Your future creating plugins
Sometimes even the functionality plugin may not provide as much universality as we want. Sometimes it may be better to create our own plugins to create unique functionality in each one. If you’re anything like me, functionality plugins like this will be your first foray into WordPress plugin development. I’m much closer to the beginner side of the spectrum than I am the expert side, but what I’ve learned the past 6 months or so has been driven in large part by working in plugins rather than functions.php
.
Next time you are copying and pasting a function from a website, or perhaps you managed to piece together code doing just what you need for your purposes, consider abstracting it, writing yourself some solid documentation on what it does, and turning it into a plugin of its own. Likely this won’t require anything more than moving that function into a plugin file with the appropriate commented header (seen above). By doing this you will have tiny portable pieces of functionality you can enable on sites whenever you need them.
I, for instance, created a few super simple plugins just this month:
- Admin Bar Hover Intent: This one I’m proud of, because I actually released it into the wild on the plugin directory (something I’ve only done once before). It simply implements jQuery hoverIntent on the dropdowns, requiring a deliberate pause over them before they drop down.
- Admin Bar Cleanup: Sometimes I create plugins that tweak things to operate just the way I like them. In this case, Admin Bar Cleanup just hides the WordPress search bar from the admin bar for me.
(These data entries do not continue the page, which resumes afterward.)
(** Lines 379-416. *)
Definition fetchFlowiseData : Async State unit :=
  _ ← setLoading true;
  try_finally
    (try_catch
       (configRes ← fetch config_request;
        _ ← (if ok configRes then
               configData ← lift (json configRes);
               setFlowiseConfig configData
             else mret tt);
        chatflowsRes ← fetch chatflows_request;
        _ ← (if ok chatflowsRes then
               chatflowsData ← lift (json chatflowsRes);
               d ← lift (get chatflowsData "data");
               setChatflows (js_or d (JArr []))
             else setChatflows (JArr []));
        testRes ← fetch test_connection_request;
        if ok testRes then
          testData ← lift (json testRes);
          emit (Update (connection_updater testData))
        else mret tt)
       (λ error,
          _ ← emit (ConsoleError "Failed to fetch Flowise data:" error);
          emit (Update offline_updater)))
    (setLoading false).

(** Lines 426-451: the request that creates a chatflow. *)
Definition create_request (render : State) : Completion Request :=
  cbind (get (newChatflow render) "name") (λ name,
  cbind (get (newChatflow render) "description") (λ description,
  Normal
    {| url := base +:+ "/chatflows";
       method := POST;
       headers := json_headers;
       body := Some (JSON_stringify (obj
         [("name", name);
          ("description", description);
          ("flowData", obj
             [("nodes", JArr
                 [obj [("id", JStr "llm-1");
                       ("type", JStr "llm");
                       ("position", obj [("x", JNum 100); ("y", JNum 100)]);
                       ("data", obj
                          [("label", JStr "LLM Node");
                           ("name", JStr "chatOpenAI");
                           ("inputs", obj [("modelName", JStr "gpt-3.5-turbo");
                                           ("temperature", JNum (7 # 10))])])]]);
              ("edges", JArr [])])])) |})).

(** Lines 424-460. *)
Definition handleCreateChatflow (render : State) : Async State unit :=
  try_catch
    (r ← lift (create_request render);
     response ← fetch r;
     if ok response then
       _ ← setNewChatflow emptyChatflow;
       fetchFlowiseData
     else mret tt)
    (λ error, emit (ConsoleError "Failed to create chatflow:" error)).

Definition predict_request (chatflowId : JsVal) (message : string) (now : Z) : Request :=
  {| url := base +:+ "/chatflows/" +:+ ToString chatflowId +:+ "/predict";
     method := POST;
     headers := json_headers;
     body := Some (JSON_stringify (obj
       [("message", JStr message);
        ("session_id", JStr ("test_" +:+ ToString (JNum (inject_Z now))))])) |}.

(** Lines 476-483: the updater that files the result of a test; it reads
    the clock when it runs. *)
Definition result_updater (chatflowId : JsVal) (response_ok : bool) (result : JsVal)
    (now : Z) : State → State :=
  updater (λ s,
    cbind (get result "data") (λ data,
    cbind (get result "error") (λ err,
    Normal (with_testResults
              (<[ToString chatflowId :=
                   obj [("status", JStr (if response_ok then "success" else "error"));
                        ("response", js_or (js_or data err) (JStr "No response"));
                        ("timestamp", JStr (toLocaleTimeString now))]]>
                 (testResults s)) s)))).

(** Lines 485-492. *)
Definition failure_updater (chatflowId : JsVal) (error_message : string) (now : Z)
    : State → State :=
  λ s, with_testResults
         (<[ToString chatflowId :=
              obj [("status", JStr "error");
                   ("response", JStr error_message);
                   ("timestamp", JStr (toLocaleTimeString now))]]>
            (testResults s)) s.

(** Lines 462-494. *)
Definition handleTestChatflow (render : State) (chatflowId : JsVal) : Async State unit :=
  if str_falsy (trim (testMessage render)) then mret tt
  else
    try_catch
      (t_session ← date_now 0;
       response ← fetch (predict_request chatflowId (testMessage render) t_session);
       result ← lift (json response);
       t_result ← date_now 1;
       emit (Update (result_updater chatflowId (ok response) result t_result)))
      (λ error,
         t_error ← date_now 2;
         emit (Update (failure_updater chatflowId error t_error))).

Definition optimize_request (chatflowId : JsVal) : Request :=
  {| url := base +:+ "/chatflows/" +:+ ToString chatflowId +:+ "/optimize";
     method := POST; headers := []; body := None |}.

(** Lines 496-511. *)
Definition handleOptimizeChatflow (chatflowId : JsVal) : Async State unit :=
  try_catch
    (response ← fetch (optimize_request chatflowId);
     if ok response then
       result ← lift (json response);
       optimization ← lift (get result "optimization");
       _ ← emit (Alert ("Optimierung abgeschlossen: " +:+ JSON_stringify_indent optimization));
       fetchFlowiseData
     else mret tt)
    (λ error, emit (ConsoleError "Failed to optimize chatflow:" error)).

(** Lines 513-527. *)
Definition handleAutoOptimize : Async State unit :=
  try_catch
    (response ← fetch auto_optimize_request;
     if ok response then
       result ← lift (json response);
       results ← lift (get result "results");
       len ← lift (get results "length");
       _ ← emit (Alert ("Auto-Optimierung abgeschlossen: " +:+ ToString len +:+
                        " Chatflows verarbeitet"));
       fetchFlowiseData
     else mret tt)
    (λ error, emit (ConsoleError "Failed to auto-optimize:" error)).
I don’t use it on every website of mine, but on a few it’s definitely active.
- Login Redirect Home: This plugin simply, when active, redirects all login activity back to the home page. I use this one sparingly: only on team P2 blogs, team wikis, and task tracking sites.
Not long ago I would have just added it to my site’s functionality plugin (or worse the functions.php
file) and moved on, only to likely re-do the same work later in another project.
But each of these plugins requires less than twenty lines of code. All I did was stop myself from adding functionality to only my own site, and stepped back to consider the usefulness of the functions outside of the current project. If there was use for it, I whipped up a quick plugin file and dropped the code in.